Elevation of the Frick Collection plan from 70th Street (rendering courtesy Neoscape Inc., 2014, and the Frick Collection)

Elevation of the Frick Collection plan from 70th Street (rendering courtesy Neoscape Inc., 2014, and the Frick Collection)

Nearly 60 top arts figures—including Chuck Close, Cindy Sherman, Jeff Koons, and Richard Prince—have signed a letter urging NYC officials to deny the Frick Collection’s expansion proposal on the grounds that it would damage the intimacy of the “house museum.” One of the most concerning elements of the plan, according to the letter, is that a beloved garden, designed by landscape architect Russell Page in 1977, would have to be destroyed to make way for a new six-story wing. The Frick explained, however, that “the 70th Street Garden will be replaced by a garden atop the new addition that will be open to the visiting public and offer views of Central Park and an outdoor space for contemplation.”

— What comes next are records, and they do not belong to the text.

(** The succeeded copy is stored, audited, and marked as current. *)
Lemma complete_step_run rid donel old rest st output (s : est) :
  dget rid (rs_steps (runs_of s)) = Some (donel ++ old :: rest) ->
  Forall (fun y => step_named (st_step old) y = false) donel ->
  st_run_id st = rid -> st_step st = st_step old ->
  is_legal_step_transition (st_status old) (st_status st) = true ->
  status_of rid (runs_of s) = Some RUNNING ->
  exists s1, complete_step clock audit_fn rid st output s = (s1, Ok tt) /\
    dget rid (rs_steps (runs_of s1)) = Some (donel ++ st :: rest) /\
    status_of rid (runs_of s1) = Some RUNNING /\
    (forall k, recorded_output s1 k = recorded_output s k) /\
    sys_world s1 = audited (mk_AuditEvent "workflow_engine" "step.succeeded"
        [("step", JStr (st_step st))] output (Some rid)) (sys_world s).
Proof.
  intros Hg Hn Hr Hs Hl Hst. unfold complete_step.
  rewrite (bind_on_runs _ _ _ _ _ (update_step_mid rid donel old rest st _ Hg Hn Hr Hs Hl)).
  rewrite (bind_ok_eq _ _ _ _ _ (engine_audit_run _ _ _ _ _)). unfold set_current.
  rewrite bind_get_now. unfold status_of in Hst.
  destruct (dget rid (rs_runs (runs_of s))) as [run|] eqn:Erun; [|done]. injection Hst as Hst.
  erewrite on_runs_run by (unfold set_current_step; cbn; by rewrite Erun).
  eexists. split; [done|]. cbn. split; [apply dget_dset_eq|].
  split; [|done]. unfold status_of. cbn. rewrite dget_dset_eq. cbn. by rewrite Hst.
Qed.

(** The end of the loop: every step is done. *)
Lemma loop_end again rid run defn outputs comps (s : est) :
  status_of rid (runs_of s) = Some RUNNING ->
  exists s' run', loop again rid run defn [] outputs comps s = (s', Ok run') /\
    run_status run' = SUCCEEDED /\ steps_of rid (runs_of s') = steps_of rid (runs_of s) /\
    dget rid (rs_runs (runs_of s')) = Some run' /\
    sys_world s' = audited (mk_AuditEvent "workflow_engine" "run.succeeded" [] [] (Some rid))
                     (sys_world s).
Proof.
  intros Hst. unfold status_of in Hst.
  destruct (dget rid (rs_runs (runs_of s))) as [r|] eqn:Er; [|done]. injection Hst as Hst.
  cbn [run_steps]. unfold update_status, bind at 1. rewrite bind_get_now.
  erewrite on_runs_run by (unfold update_run_status; change (runs_of (tick s)) with (runs_of s);
    by rewrite Er, Hst).
  rewrite (bind_ok_eq _ _ _ _ _ (engine_audit_run _ _ _ _ _)). unfold reload, bind. cbn.
  rewrite dget_dset_eq. cbn. eexists _, _. split; [done|]. split; [done|]. split; [done|].
  split; [apply dget_dset_eq|done].
Qed.

Lemma fresh_other rid (s s1 : est) st rest :
  ~ st_idem_key st ∈ map st_idem_key rest ->
  (forall k, k <> st_idem_key st -> recorded_output s1 k = recorded_output s k) ->
  Forall (fresh_step rid s) rest -> Forall (fresh_step rid s1) rest.
Proof.
  intros Hni Hrec Hf. apply List.Forall_forall. intros x Hx.
  destruct (proj1 (List.Forall_forall _ _) Hf x Hx) as (H1 & H2 & H3 & H4).
  do 3 (split; [done|]). rewrite Hrec; [done|]. intros Heq. apply Hni. rewrite <- Heq.
  by apply list_elem_of_In, in_map.
Qed.

(** One turn of the loop on a fresh step whose handler returns. *)
Lemma loop_turn again rid run defn donel st rest outputs comps (s : est) h w' ctx' o :
  loop_inv rid donel (st :: rest) s ->
  dget (st_step st) (wd_handlers defn) = Some h ->
  h (sys_world s, new_context rid (run_context run) outputs (st_idem_key st)) = ((w', ctx'), Ok o) ->
  let output := match o with Some o => o | None => [] end in
  exists s1 st1 comps1, loop again rid run defn (st :: rest) outputs comps s =
      loop again rid run defn rest (set_output (st_step st) output outputs) comps1 s1 /\
    loop_inv rid (donel ++ [st1]) rest s1 /\ step_result st st1 /\
    sys_world s1 = audited (mk_AuditEvent "workflow_engine" "step.succeeded"
        [("step", JStr (st_step st))] output (Some rid)) w'.
Proof.
  intros [Hsteps Hstat Hnames Hkeys Hfresh] Hh Hc output.
  apply Forall_cons in Hfresh as [(Hrid & Hpend & Hg & Hrec) Hfresh].
  pose proof (names_before _ _ _ Hnames) as Hb.
  cbn [run_steps]. rewrite Hpend, Hg. cbn [step_done].
  destruct (lookup_none (st_idem_key st) s Hrec) as (s1 & E1 & Hr1 & Hw1 & Hrec1).
  rewrite (bind_ok_eq _ _ _ _ _ E1), bind_get_now. set (now := clock (sys_ticks s1)).
  change (runs_of s1) with (runs_of (tick s1)) in Hr1. rewrite <- Hr1 in Hsteps.
  assert (is_legal_step_transition (st_status st) SRUNNING = true) as Hl1 by (by rewrite Hpend).
  rewrite (bind_on_runs _ _ _ _ _
    (update_step_mid rid donel st rest (step_running now st) _ Hsteps Hb Hrid eq_refl Hl1)).
  set (s2 := put_runs _ (tick s1)). rewrite <- Hw1 in Hc.
  destruct (attempt_step_run defn (step_running now st)
    (new_context rid (run_context run) outputs (st_idem_key st)) s2 h w' ctx' o Hh Hc)
    as (s3 & E3 & Hr3 & Hw3 & Hrec3).
  cbn [step_running st_idem_key] in E3 |- *. rewrite E3. cbn [get_now].
  set (now3 := clock (sys_ticks s3)). set (st1 := step_succeeded now3 _ _).
  assert (dget rid (rs_steps (runs_of (tick s3))) = Some (donel ++ step_running now st :: rest)) as Hs3.
  { change (runs_of (tick s3)) with (runs_of s3). rewrite Hr3. cbn. apply dget_dset_eq. }
  assert (status_of rid (runs_of (tick s3)) = Some RUNNING) as Hst3.
  { change (runs_of (tick s3)) with (runs_of s3). rewrite Hr3. unfold s2.
    change (status_of rid (runs_of (tick s1)) = Some RUNNING). by rewrite Hr1. }
  destruct (complete_step_run rid donel (step_running now st) rest st1 output (tick s3) Hs3 Hb Hrid
    eq_refl eq_refl Hst3) as (s4 & E4 & Hs4 & Hst4 & Hrec4 & Hw4).
  cbn [step_running st_idem_key] in E4. fold output. fold output in st1.
  rewrite E4. eexists s4, st1, _. split; [done|].
  apply NoDup_cons in Hkeys as [Hni Hkeys]. split; [split|].
  - by rewrite <- app_assoc.
  - done.
  - rewrite <- app_assoc. rewrite !map_app in *. done.
  - done.
  - eapply (fresh_other rid s s4 st); [done| |done]. intros k Hk.
    rewrite Hrec4. change (recorded_output (tick s3) k) with (recorded_output s3 k).
    rewrite Hrec3 by done. apply Hrec1.
  - split; [repeat split; by exists output|]. rewrite Hw4.
    change (sys_world (tick s3)) with (sys_world s3). by rewrite Hw3.
Qed.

  • Seven artists pair up with seven technologists. They have 24 hours to make something—an artwork, a product, or anything they might think of—to be presented the next day in a public conference. Michael Connor summarizes Rhizome’s Seven on Seven. “In the past, participants have launched artworks and startup companies; the potential risk and reward involved in these encounters between leading figures in distinct but overlapping fields is what lends Seven on Seven its particular drama.”
  • “When I started using film and video in my work, the camera was used to film the objects and spaces that I built. Now I am building spaces and objects based on what I see though the eye of the camera.” Chris Larson discusses his artistic process with Phong Bui.
  • Matthew Offenbacher is using $25,000 he won in an art prize to create a new conceptual work with Jennifer Nemhauser: they’re buying work by local women and queer artists and donating them to the Seattle Art Museum to fill what they see as gaps in the collection. “We don’t like it at all when people say, ‘You’re so generous,'” Offenbacher stated. “The intention of it wasn’t to be generous, really… I’d like it to be understood as an art project that was trying to start conversations and have symbolic value in the community around how artists and artworks are valued, how museums make value.”
  • The most elegant show in Venice“? Slip of the Tongue at François Pinault’s museum, according to Andrew Russeth. Organized by Danh Vo, it features works by David Hammons, Lee Lozano, and Martin Wong (among others), including Statue of Liberty, a direct inspiration for Vo’s We the People project.
  • Jane Farver, past head of the MIT List Center and exhibitions director at the Queens Museum, has died in Venice, where she was working with Joan Jonas on her biennial installation. A “curatorial trailblazer,” her work includes 1999’s Global Conceptualism: Points of Origin 1950s-1980s. “Jane was the kind of invaluable curator and quintessential administrator that always put the artist first—in her exhibitions, writings, and teaching,” said executive director of Prospect New Orleans Brooke Davis Anderson.
  • The Herb Alpert arts award winners have been announced, but for the first time ever a recipient won’t be present to accept. Missing when video artist Sharon Lockhart and three others are honored will be Tania Bruguera, who is barred from traveling by Cuban officials. “In choosing Bruguera, the foundation was not trying to make a political statement. It was meant to simply honor an artist who is exploring interesting ideas in her work. Bruguera, in fact, had been a nominee in the past.”